Similarly, the evidence for the attribution of these effects to human causes is strong and getting stronger each year. As the IPCC report concludes,
Human influence has been detected in warming of the atmosphere and the ocean, in changes in the global water cycle, in reductions in snow and ice, in global mean sea level rise, and in changes in some climate extremes. This evidence for human influence has grown since [the previous report]. It is extremely likely that human influence has been the dominant cause of the observed warming since the mid-20th century.
How long will the denials go on?
On any of the above-listed items, science will largely proceed whether or not 100% of the public believes the scientific consensus. But in cases such as vaccination denial and global warming, we really do not have the luxury of doing an “experiment” (by taking no action) and seeing what the outcome is. Polio is on the rebound in Syria perhaps unavoidably. But it is a very serious matter that infectious diseases such as whooping cough are on the rise in the United States and the U.K., in no small part because of vaccination denial (and less than perfect vaccines).
With global warming, in particular, the longer first-world nations are reluctant to act decisively, the more damage will be done, and the more difficult will be the eventual changes to the world economy and the personal lives of its seven billion (and growing) citizens.
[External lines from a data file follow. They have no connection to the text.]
(** Overlapping calls of [Connect] leak a watchdog.  The guard is passed
    twice because [running] is only set at the end; both calls then succeed,
    and after [Disconnect] reports the tunnel down a watchdog still runs. *)
Theorem double_connect_leaks s s1 s2 s3 s4 :
  running s = false ->
  connect_begin s = (Ok tt, s1) -> connect_begin s1 = (Ok tt, s2) ->
  connect_rest s2 = (Ok tt, s3) -> connect_rest s3 = (Ok tt, s4) ->
  let s5 := snd (Disconnect s4) in
  running s5 = false /\ status s5 = "disconnected" /\ next_wd s ∈ live s5.
Proof.
  intros Hr E1 E2 E3 E4.
  destruct (connect_begin_spec s Hr) as (c1 & Hb & _). rewrite Hb in E1. injection E1 as <-.
  destruct (connect_begin_spec (with_cfg c1 (with_status "connecting" s)) Hr) as (c2 & Hb2 & _).
  rewrite Hb2 in E2. injection E2 as <-.
  pose proof (connect_rest_done (with_cfg c2 (with_status "connecting" (with_cfg c1
    (with_status "connecting" s))))) as H3.
  rewrite E3 in H3. simpl in H3. destruct H3 as (_ & _ & _ & Hl3 & Hn3 & _).
  pose proof (connect_rest_done s3) as H4. rewrite E4 in H4.
  destruct H4 as (Hr4 & _ & Hw4 & Hl4 & _).
  destruct (disconnect_spec s4 Hr4) as (c & e & -> & _). simpl. split_and!; [done|done|].
  apply list_elem_of_filter. rewrite Hw4, Hl4, Hl3, Hn3. split; [|set_solver].
  intros [= Heq]. lia.
Qed.

(** Drift is reported exactly when the remote hash differs from the
    mirror's; the report itself panics when either hash is shorter than the
    sixteen bytes it prints. *)
Theorem check_drift_outcome s m h e :
  ParseServerMirror (ServerMirror (cfg_get (cfgMgr s))) = Ok m -> AwgConfSha256 m <> EmptyString ->
  FetchConfHash (VPS (cfg_get (cfgMgr s))) (ext s) = (Ok h, e) ->
  snd (CheckDrift s) = with_ext e s /\
  (fst (CheckDrift s) = Ok tt <-> h = AwgConfSha256 m) /\
  ((exists p, fst (CheckDrift s) = Panic p) <->
   h <> AwgConfSha256 m /\ (slen h < 16 \/ slen (AwgConfSha256 m) < 16)).
Proof.
  intros Hm Hne Hf. unfold CheckDrift, wrap, lift, mbind, eff_bind, outside, on_part. simpl.
  rewrite Hm. simpl. rewrite decide_False by done. rewrite Hf. simpl.
  destruct (decide (h = AwgConfSha256 m)) as [Heq|Hd]; simpl.
  - split; [done|]. split; [done|]. split; [by intros [p ?]|by intros [? _]].
  - unfold slice16. destruct (decide (slen h < 16)) as [Hs|Hs]; simpl; [naive_solver|].
    destruct (decide (slen (AwgConfSha256 m) < 16)) as [Hs'|Hs']; simpl; naive_solver.
Qed.

(** Removing a peer takes its entry, and only its entry, out of the mirrored
    clients table, as long as another client remains; the other parts of the
    configuration are untouched. *)
Theorem remove_peer_mirror key now c m entries e0 :
  ParseServerMirror (ServerMirror c) = Ok m ->
  (ClientsTable m ≫= table_unmarshal) = Some entries ->
  e0 ∈ entries -> ClientID e0 <> key ->
  let left := filter (fun e => ClientID e <> key) entries in
  let m' := table_with (Some (table_marshal left)) now m in
  mirror_marshal m' <> EmptyString -> mirror_unmarshal (mirror_marshal m') = Some m' ->
  table_unmarshal (table_marshal left) = Some left ->
  let c' := mirror_remove_peer key now c in
  ParseServerMirror (ServerMirror c') = Ok m' /\
  (ClientsTable m' ≫= table_unmarshal) = Some left /\
  set_ServerMirror (ServerMirror c) c' = c.
Proof.
  intros Hp Ht Hin Hkey left m' Hnz Hrt Htab. unfold mirror_remove_peer. rewrite Hp. cbv zeta.
  split; [|split; [exact Htab|by destruct c]].
  assert (without_client key (ClientsTable m) = Some (table_marshal left)) as ->.
  2:{ unfold ParseServerMirror. simpl. unfold SerializeServerMirror. fold m'.
      rewrite decide_False by apply Hnz. by rewrite Hrt. }
  unfold without_client. rewrite Ht. unfold left.
  assert (e0 ∈ filter (fun e => ClientID e <> key) entries) as Hf
    by (by apply list_elem_of_filter).
  destruct (filter _ entries) as [|x l] eqn:Hl; [by apply not_elem_of_nil in Hf|done].
Qed.

(** Removing the last client leaves it in the mirrored table: the filtered
    slice is nil, which the code takes for "nothing to store". *)
Theorem remove_last_peer_stale key now c m entries :
  ParseServerMirror (ServerMirror c) = Ok m ->
  (ClientsTable m ≫= table_unmarshal) = Some entries ->
  Forall (fun e => ClientID e = key) entries ->
  let m' := table_with (ClientsTable m) now m in
  mirror_marshal m' <> EmptyString -> mirror_unmarshal (mirror_marshal m') = Some m' ->
  ParseServerMirror (ServerMirror (mirror_remove_peer key now c)) = Ok m' /\
  (ClientsTable m' ≫= table_unmarshal) = Some entries.
Proof.
  intros Hp Ht Hall m' Hnz Hrt. assert (ClientsTable m' = ClientsTable m) as Hsame.
  { unfold m'. simpl. by destruct (ClientsTable m). }
  rewrite Hsame. split; [|done]. unfold mirror_remove_peer. rewrite Hp.
  assert (table_with (without_client key (ClientsTable m)) now m = m') as ->.
  2:{ unfold ParseServerMirror. simpl. unfold SerializeServerMirror.
      rewrite decide_False by apply Hnz. by rewrite Hrt. }
  unfold without_client, m'. rewrite Ht, gfilter_none; [by destruct m as [? ? ? []]|].
  eapply Forall_impl; [|exact Hall]. intros x <- Hx. by apply Hx.
Qed.
End Tunnel.

(** The obfuscation parameters are written behind the [Peer] header, so the
    program's own reader of such files finds none of them in [Interface]. *)
Theorem client_conf_loses_obfuscation :
  let obf := {| Jc := 4; Jmin := 40; Jmax := 70; S1 := 15; S2 := 16; S3 := 17; S4 := 18;
                H1 := 1; H2 := 2; H3 := 3; H4 := 4; I1 := 0; I2 := 0; I3 := 0; I4 := 0; I5 := 0 |} in
  parseInterfaceSection (client_conf
    {| cc_InterfaceName := "awg0"; cc_PrivateKey := "a2V5"; cc_Address := "10.8.1.2/24";
       cc_ServerPublicKey := "cHVi"; cc_Endpoint := "192.0.2.1:51820"; cc_PresharedKey := "cHNr";
       cc_MTU := 1280; cc_PersistentKeepalive := 25; cc_Obfuscation := obf |})
  = Ok ("10.8.1.2/24", 0%Z, zero_obfuscation).
Proof. vm_compute. reflexivity. Qed.

(** ** Witnesses *)

Section Witnesses.
(** A server whose files all read as one small configuration. *)
Definition echo_server : SSHExecutor unit := {|
  ExecuteCommand c w :=
    ((if Contains c "awg0.conf" then "[Interface]" +:+ nls +:+ "Address = 10.8.1.1/24" +:+ nls
      else "K", "", None), w);
  ExecuteScript _ w := (("", "", None), w)
|}.

(** Entries one per line, a name between two bars; enough for the examples. *)
Definition line_table : TableCodec :=
  let print l := Join (map ClientID l) "," in
  let read s := Some (map (fun k => {| ClientID := k;
                    cUserData := {| ClientName := ""; CreationDate := "" |} |}) (Split s ",")) in
  {| table_marshal_indent := print; table_marshal := print; table_unmarshal := read |}.

Definition table_mirror : MirrorCodec := {|
  mirror_marshal m := "{" +:+ default "" (ClientsTable m);
  mirror_unmarshal s := Some {| LastSyncedAt := ""; AwgConfRaw := ""; AwgConfSha256 := "feed";
    ClientsTable := Some (sdrop 1 s); CaddyAdminConfig := None; ServerPrivateKey := "" |}
|}.

Definition ready_config : RootConfig :=
  {| VPS := {| Host := "192.0.2.1"; SSHPort := 22; Username := ""; AuthMode := "";
               PrivateKeyPath := ""; Password := ""; IsProvisioned := true;
               ContainerName := ""; ImageBuildHash := "" |};
     Config.Tunnel := zero_tunnel; CaddyAPI := CaddyAPI (defaultConfig "");
     ExposedPorts := []; DNS := DNS (defaultConfig ""); Daemon := Daemon (defaultConfig "");
     RemoteAPI := RemoteAPI (defaultConfig ""); ServerMirror := "{A,B"; UIToken := "" |}.

Definition awg_cli : AWGCli := {| QuickPath := ""; AwgPath := "/usr/bin/awg" |}.

#[local] Existing Instance plain_config.
#[local] Existing Instance plain_config_laws.
#[local] Existing Instance echo_server.
#[local] Existing Instance line_table.
#[local] Existing Instance table_mirror.
#[local] Instance key_host : LocalHost unit := quiet_host "K".
#[local] Instance key_host_laws : LocalHostLaws unit := quiet_host_laws "K".

Definition ready : Manager := NewManager ready_config tt.
Definition w_connect := Connect (C := RootConfig) (E := unit) linux awg_cli id.
Definition w_begin := connect_begin (C := RootConfig) (E := unit).
Definition w_rest := connect_rest (C := RootConfig) (E := unit) linux awg_cli id.

Lemma connect_outcome_witness :
  is_ok (fst (w_connect ready)) = true /\
  let '(r, s') := w_connect ready in connect_done ready r s'.
Proof.
  split; [vm_compute; reflexivity|].
  pose proof (connect_outcome (C := RootConfig) (E := unit) linux awg_cli id ready eq_refl) as H.
  unfold w_connect. destruct (Connect linux awg_cli id ready) as [r s']. apply H.
Defined.

Lemma one_watchdog_witness : session_inv (snd (w_connect ready)).
Proof.
  apply (one_watchdog (C := RootConfig) (E := unit) linux awg_cli id ready_config tt).
  eapply star_snoc; [apply star_nil|]. apply step_connect.
Defined.

Lemma double_connect_leaks_witness :
  let s1 := snd (w_begin ready) in let s2 := snd (w_begin s1) in
  let s3 := snd (w_rest s2) in let s4 := snd (w_rest s3) in
  let s5 := snd (Disconnect awg_cli s4) in
  running s5 = false /\ status s5 = "disconnected" /\ 0 ∈ live s5.
Proof.
  intros s1 s2 s3 s4.
  apply (double_connect_leaks (C := RootConfig) (E := unit) linux awg_cli id ready s1 s2 s3 s4);
    vm_compute; reflexivity.
Defined.

Lemma check_drift_outcome_witness : exists p,
  fst (CheckDrift (C := RootConfig) (E := unit) ready) = Panic p.
Proof.
  edestruct (check_drift_outcome (C := RootConfig) (E := unit) id ready) as (_ & _ & Hp);
    [vm_compute; reflexivity|vm_compute; discriminate|vm_compute; reflexivity|].
  apply Hp. split; [vm_compute; discriminate|]. left. vm_compute. repeat constructor.
Defined.

Definition two_clients : list ClientEntry :=
  map (fun k => {| ClientID := k; cUserData := {| ClientName := ""; CreationDate := "" |} |}) ["A"; "B"].
Definition the_mirror (t : string) : ServerMirrorJSON :=
  {| LastSyncedAt := ""; AwgConfRaw := ""; AwgConfSha256 := "feed"; ClientsTable := Some t;
     CaddyAdminConfig := None; ServerPrivateKey := "" |}.

Lemma remove_peer_mirror_witness :
  exists m', ParseServerMirror (ServerMirror (mirror_remove_peer "A" "" ready_config)) = Ok m' /\
    (ClientsTable m' ≫= table_unmarshal) = Some (filter (fun e => ClientID e <> "A") two_clients) /\
    set_ServerMirror (ServerMirror ready_config) (mirror_remove_peer "A" "" ready_config) = ready_config.
Proof.
  eexists. apply (remove_peer_mirror "A" "" ready_config (the_mirror "A,B") two_clients
           {| ClientID := "B"; cUserData := {| ClientName := ""; CreationDate := "" |} |}).
  - vm_compute. reflexivity.
  - vm_compute. reflexivity.
  - apply elem_of_cons. right. apply elem_of_cons. left. reflexivity.
  - vm_compute. discriminate.
  - vm_compute. discriminate.
  - vm_compute. reflexivity.
  - vm_compute. reflexivity.
Defined.

Lemma remove_last_peer_stale_witness :
  exists m', ParseServerMirror (ServerMirror (mirror_remove_peer "A" ""
    (set_ServerMirror "{A" ready_config))) = Ok m' /\
    (ClientsTable m' ≫= table_unmarshal) = Some (take 1 two_clients).
Proof.
  eexists. apply (remove_last_peer_stale "A" "" (set_ServerMirror "{A" ready_config) (the_mirror "A")
           (take 1 two_clients)).
  - vm_compute. reflexivity.
  - vm_compute. reflexivity.
  - repeat constructor.
  - vm_compute. discriminate.
  - vm_compute. reflexivity.
Defined.
End Witnesses.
This was driven home in the latest IPCC report, which concluded that throughout the 21st century, climate change will “slow down economic growth, further erode food security and trigger new poverty traps.”
For a while Australia was a shining star among first-world nations, with its leading-edge measures, including a carbon tax, to reduce carbon emissions. But the latest developments are not encouraging, as new Prime Minister Tony Abbott is pressuring the opposition Labor party leader to yield immediately to an “unconditional repeal” of the current carbon tax. In addition, Abbott has dismissed the notion that there was any link between the recent huge bushfires and climate change.
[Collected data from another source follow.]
Definition open_session : eff Pool nat :=
  r ← try newSession;
  match r with
  | Ok s => mret s
  | _ => reconnect_session "ssh: new session after reconnect: "
  end.

Definition validated (s : nat) : eff Pool nat :=
  r ← try keepalive;
  match r with
  | Ok _ => mret s
  | _ =>
      _ ← closeSession s;
      s' ← reconnect_session "ssh: new session after validation failure: ";
      r ← try keepalive;
      match r with
      | Ok _ => mret s'
      | Err e => _ ← closeSession s';
                 throw ("ssh: client validation failed after reconnect: " +:+ e)
      | Panic e => panic e
      end
  end.

Definition Session (now : time) : eff Pool nat := fun p =>
  if closed p then (Err ErrPoolClosed, p) else
  if decide (maxSessionsPerHost <= size (sessions p)) then (Err ErrPoolExhausted, p) else
  (_ ← ensureClient;
   raw ← open_session;
   sess ← validated raw;
   _ ← modify (fun p => with_lastUsed now (with_sessions ({[sess]} ∪ sessions p) p));
   mret sess) p.

Definition Put (sess : nat) : eff Pool unit :=
  _ ← modify (fun p => with_sessions (sessions p ∖ {[sess]}) p);
  _ ← closeSession sess;
  mret tt.

(** Closes every tracked session, in some order. *)
Fixpoint close_all (l : list nat) : eff Pool unit :=
  match l with
  | [] => mret tt
  | s :: l' => _ ← closeSession s; close_all l'
  end.

Definition Close : eff Pool unit := fun p =>
  if closed p then (Ok tt, p) else
  (_ ← close_all (elements (sessions p));
   _ ← modify (with_sessions ∅);
   closeClient) (with_closed true p).

(** One tick of [sweepIdle]; it returns once the pool is closed. *)
Definition sweep_tick (now : time) : eff Pool unit := fun p =>
  if bool_decide (closed p = false /\ client p <> None /\ size (sessions p) = 0 /\
                  (idleTimeout < now - lastUsed p)%Z)
  then (_ ← try closeClient; mret tt) p
  else (Ok tt, p).

Record PoolStats := {
  ActiveSessions : nat; IdleSlots : Z; HasConnection : bool; LastUsed : time
}.

Definition Stats (p : Pool) : PoolStats :=
  {| ActiveSessions := size (sessions p);
     IdleSlots := Z.of_nat maxSessionsPerHost - Z.of_nat (size (sessions p));
     HasConnection := bool_decide (client p <> None); LastUsed := lastUsed p |}.

Definition NewPool (cfg : ConnectConfig) (now : time) (e : E) (w : World) : result Pool :=
  _ ← Validate cfg;
  Ok {| p_cfg := cfg; client := None; sessions := ∅; closed := false; lastUsed := now;
        p_net := e; p_disk := w |}.

(** ** ssh/session.go: a command on a session *)

(** [Run]: the combined output, also next to an error. *)
Definition Run (s : nat) (cmd : string) : E -> (string * option string) * E := fun e =>
  match gs_exec s cmd EmptyString e with
  | (Ok r, e') => ((out_combined r, out_err r), e')
  | (Err m, e') => ((EmptyString, Some ("ssh: start " +:+ cmd +:+ ": " +:+ m)), e')
  | (Panic m, e') => ((EmptyString, Some m), e')
  end.

Definition Output (s : nat) (cmd : string) : E -> (string * string * option string) * E := fun e =>
  match gs_exec s cmd EmptyString e with
  | (Ok r, e') => ((out_stdout r, out_stderr r, out_err r), e')
  | (Err m, e') => ((EmptyString, EmptyString, Some ("ssh: start " +:+ cmd +:+ ": " +:+ m)), e')
  | (Panic m, e') => ((EmptyString, EmptyString, Some m), e')
  end.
In the U.S., the issue of global warming has almost completely fallen off the radar screen, buried by the Republicans’ recent attempts to shut down the government, and the Democrats’ anguish over the troubled roll-out of the Affordable Care Act.
But even assuming these squabbles can be settled soon, the outlook for congressional action on global warming is not encouraging. In 2012, Senator James Inhofe of Oklahoma reiterated his earlier characterization of anthropogenic climate change “as the greatest hoax ever perpetrated on the American people.” He is hardly alone. A recent count found 115 members of the House of Representativesand 24 in the Senate still questioning global warming or the human influence on global warming, or both.
But the scientific consensus is in. The time to act is now. Will politicians have the courage to take the necessary measures, even at significant political sacrifice, and stick to them?